Image Source: Zacks Investment Research
Investment Thesis
NextEra continues to benefit from Florida’s strengthening economy, which is driving customer growth and boosting demand for its services. Additionally, NextEra's ongoing investments in renewable energy projects and the expansion of battery storage capacity will further strengthen its ability to deliver clean, reliable power.
NextEra’s effective expense management allows it to maintain utility bills significantly below the national average, making its services more attractive to customers and supporting steady customer growth.

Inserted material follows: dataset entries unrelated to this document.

(** * sample_vpn: a shallow embedding of the VPN automation scripts

    The development follows [vpn_automator.py] (OpenVPN flow with the
    Selenium download stage) and [connect_vpn.py] (the stand-alone
    connector).  Python values are modelled as follows:

    - [str] is [string]; the case and white-space functions act on the
      ASCII range, bytes above 127 are left alone;
    - [os.environ] and the credential files live in [gmap]s;
    - the [dict] used for de-duplication is an association list, because
      Python dictionaries keep insertion order and the code relies on it;
    - exceptions are explicit: a computation yields [Ret] or [Raise];
    - the browser, the download directory, the operator and the child
      process are oracles of a [world]; time is a tick counter in the
      state: every observation of the outside world takes one tick and a
      sleep takes as many ticks as the world's tick rate says. *)

From Stdlib Require Import Ascii ZArith Lia.
From stdpp Require Import base option list gmap strings fin_maps pretty.

#[local] Set Warnings "-clear-no-such-hyp".

Local Open Scope Z_scope.

(** ** Python strings *)

(** [c.lower()] for one ASCII character. *)
Definition py_lower_char (c : ascii) : ascii :=
  let n := nat_of_ascii c in
  if ((65 <=? n)%nat && (n <=? 90)%nat)%bool then ascii_of_nat (n + 32) else c.

(** [s.lower()] *)
Fixpoint py_lower (s : string) : string :=
  match s with
  | EmptyString => EmptyString
  | String c s' => String (py_lower_char c) (py_lower s')
  end.

(** [s.startswith(p)] *)
Fixpoint startswith (s p : string) : bool :=
  match p, s with
  | EmptyString, _ => true
  | String _ _, EmptyString => false
  | String a p', String b s' => if Ascii.eqb a b then startswith s' p' else false
  end.

(** [s.endswith(suf)]: some tail of [s] is [suf]. *)
Fixpoint endswith (s suf : string) : bool :=
  String.eqb s suf ||
  match s with
  | EmptyString => false
  | String _ s' => endswith s' suf
  end.

(** [sub in s] *)
Fixpoint py_in (sub s : string) : bool :=
  startswith s sub ||
  match s with
  | EmptyString => false
  | String _ s' => py_in sub s'
  end.

(** [s.split(sep)[0]] for a one-character separator: the text before the
    first [sep], the whole string when there is none. *)
Fixpoint split_head (sep : ascii) (s : string) : string :=
  match s with
  | EmptyString => EmptyString
  | String c s' => if Ascii.eqb c sep then EmptyString else String c (split_head sep s')
  end.

(** [c.isspace()] on the ASCII range: tab to carriage return, the four
    separators 28..31 and the blank. *)
Definition py_isspace (c : ascii) : bool :=
  let n := nat_of_ascii c in
  (((9 <=? n)%nat && (n <=? 13)%nat) || ((28 <=? n)%nat && (n <=? 32)%nat))%bool.

Fixpoint lstrip (s : string) : string :=
  match s with
  | EmptyString => EmptyString
  | String c s' => if py_isspace c then lstrip s' else s
  end.

Fixpoint rstrip (s : string) : string :=
  match s with
  | EmptyString => EmptyString
  | String c s' =>
      match rstrip s' with
      | EmptyString => if py_isspace c then EmptyString else String c EmptyString
      | r => String c r
      end
  end.

(** [s.strip()] *)
Definition strip (s : string) : string := rstrip (lstrip s).

(** [sep.join(l)] *)
Fixpoint join (sep : string) (l : list string) : string :=
  match l with
  | [] => ""
  | [x] => x
  | x :: rest => x +:+ sep +:+ join sep rest
  end.

(** The line feed. *)
Definition newline : string := String (ascii_of_nat 10) EmptyString.

(** [x or ""] for a value that may be [None]. *)
Definition or_empty (o : option string) : string := default "" o.

(** Python truthiness of a string. *)
Definition truthy (s : string) : bool := negb (String.eqb s "").

Fixpoint drop_chars (n : nat) (s : string) : string :=
  match n, s with
  | O, _ => s
  | S n', String _ s' => drop_chars n' s'
  | S _, EmptyString => EmptyString
  end.

(** ** Exceptions and the effect monad *)

(** [SystemExit] and [KeyboardInterrupt] derive from [BaseException]
    only; every other exception the scripts meet is an [Exception]. *)
Inductive pyexc : Type :=
  | SystemExit (code : Z)
  | KeyboardInterrupt
  | PyException (cls msg : string).

Inductive result (A : Type) : Type :=
  | Ret (a : A)
  | Raise (e : pyexc).
Arguments Ret {A} a.
Arguments Raise {A} e.

(** What the operator does at an [input()] prompt. *)
Inductive input_event : Type :=
  | Line (s : string)
  | CtrlC
  | Eof.

Record file : Type := mkFile {
  f_content : string;
  f_mode : option Z   (* permission bits once [chmod] was called *)
}.

Record state : Type := mkState {
  st_step : nat;                 (* the clock, in ticks *)
  st_stdout : list string;
  st_stderr : list string;
  st_inputs : list input_event;  (* what the operator will still type *)
  st_fs : gmap string file;      (* files written by the scripts *)
  st_launched : list (list string)  (* argument vectors given to Popen *)
}.

Definition M (A : Type) : Type := state -> result A * state.

Definition ret {A} (a : A) : M A := fun st => (Ret a, st).
Definition raise {A} (e : pyexc) : M A := fun st => (Raise e, st).
Definition bind {A B} (m : M A) (k : A -> M B) : M B :=
  fun st =>
    match m st with
    | (Ret a, st') => k a st'
    | (Raise e, st') => (Raise e, st')
    end.

Notation "'let*' x ':=' m 'in' k" := (bind m (fun x => k))
  (at level 10, x name, m at level 100, k at level 200).
Notation "m >>> k" := (bind m (fun _ => k))
  (at level 90, right associativity).

(** [try: body  except Exception as e: handler(e)] *)
Definition try_except {A} (body : M A) (handler : string -> string -> M A) : M A :=
  fun st =>
    match body st with
    | (Raise (PyException cls msg), st') => handler cls msg st'
    | other => other
    end.

(** [try: body  finally: cleanup]; an exception of the cleanup replaces
    the pending one. *)
Definition try_finally {A} (body : M A) (cleanup : M unit) : M A :=
  fun st =>
    match body st with
    | (r, st') =>
        match cleanup st' with
        | (Ret _, st'') => (r, st'')
        | (Raise e, st'') => (Raise e, st'')
        end
    end.

Definition print (line : string) : M unit :=
  fun st => (Ret tt,
             mkState (st_step st) (st_stdout st ++ [line]) (st_stderr st)
                     (st_inputs st) (st_fs st) (st_launched st)).

Definition eprint (line : string) : M unit :=
  fun st => (Ret tt,
             mkState (st_step st) (st_stdout st) (st_stderr st ++ [line])
                     (st_inputs st) (st_fs st) (st_launched st)).

(** [fatal(msg, code=1)] *)
Definition fatal {A} (msg : string) : M A :=
  eprint ("[FATAL] " +:+ msg) >>> raise (SystemExit 1).

Definition info (msg : string) : M unit := print ("[INFO] " +:+ msg).
Definition warn (msg : string) : M unit := print ("[WARN] " +:+ msg).

(** ** LinkDiscoverer: [find_and_click_download] *)

(** An [<a>] element as Selenium shows it.  [a_raises] stands for an
    element whose attribute access raises (a stale element). *)
Record anchor : Type := mkAnchor {
  a_href : option string;
  a_text : option string;
  a_onclick : option string;
  a_raises : bool
}.

Definition suffixes (target_os : string) : list string :=
  if decide (target_os = "windows") then [".exe"; ".msi"]
  else if decide (target_os = "linux") then [".deb"; ".rpm"; ".tar.gz"; ".tar.xz"]
  else [].

Definition keywords (target_os : string) : list string :=
  if decide (target_os = "windows") then ["windows"; "msi"; "exe"; "Windows"]
  else if decide (target_os = "linux") then ["linux"; ".deb"; ".rpm"; "Linux"]
  else [].

(** The longest run of characters other than the apostrophe, [[^']*]. *)
Fixpoint take_unquoted (s : string) : string :=
  match s with
  | EmptyString => EmptyString
  | String c s' => if Ascii.eqb c "'" then EmptyString else String c (take_unquoted s')
  end.

(** [https?://[^']+] anchored at the start of [s]. *)
Definition match_url_here (s : string) : option string :=
  if startswith s "https://" then
    match take_unquoted (drop_chars 8 s) with
    | EmptyString => None
    | body => Some ("https://" +:+ body)
    end
  else if startswith s "http://" then
    match take_unquoted (drop_chars 7 s) with
    | EmptyString => None
    | body => Some ("http://" +:+ body)
    end
  else None.

(** [re.search(r"(https?://[^\']+)", s)], group 1 of the leftmost match. *)
Fixpoint re_search_url (s : string) : option string :=
  match match_url_here s with
  | Some u => Some u
  | None =>
      match s with
      | EmptyString => None
      | String _ s' => re_search_url s'
      end
  end.

(** The value of [href] when the candidate tests are reached. *)
Definition resolve_href (a : anchor) : string :=
  let href := or_empty (a_href a) in
  if truthy href then href
  else
    let onclick := or_empty (a_onclick a) in
    if py_in "http" onclick then
      match re_search_url onclick with
      | Some u => u
      | None => href
      end
    else href.

Definition candidate : Type := string * anchor * string.

Definition cand_href (c : candidate) : string := fst (fst c).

A potential decline in interest rates could further benefit the capital-intensive utilities sector, including NextEra. However, given the stock's current premium valuation, holding existing positions may be the most prudent approach for now.
Wrapping Up
NextEra maintains steady performance, supported by increasing demand for clean energy across its service areas. The company is consistently expanding its clean energy portfolio to keep pace with this rising demand. Florida’s strong economic growth continues to present new opportunities for expansion.
With this increasing demand and a steadily expanding customer base, maintaining an investment in NextEra appears to be a wise move, as the company is well-positioned to achieve further growth from its current levels.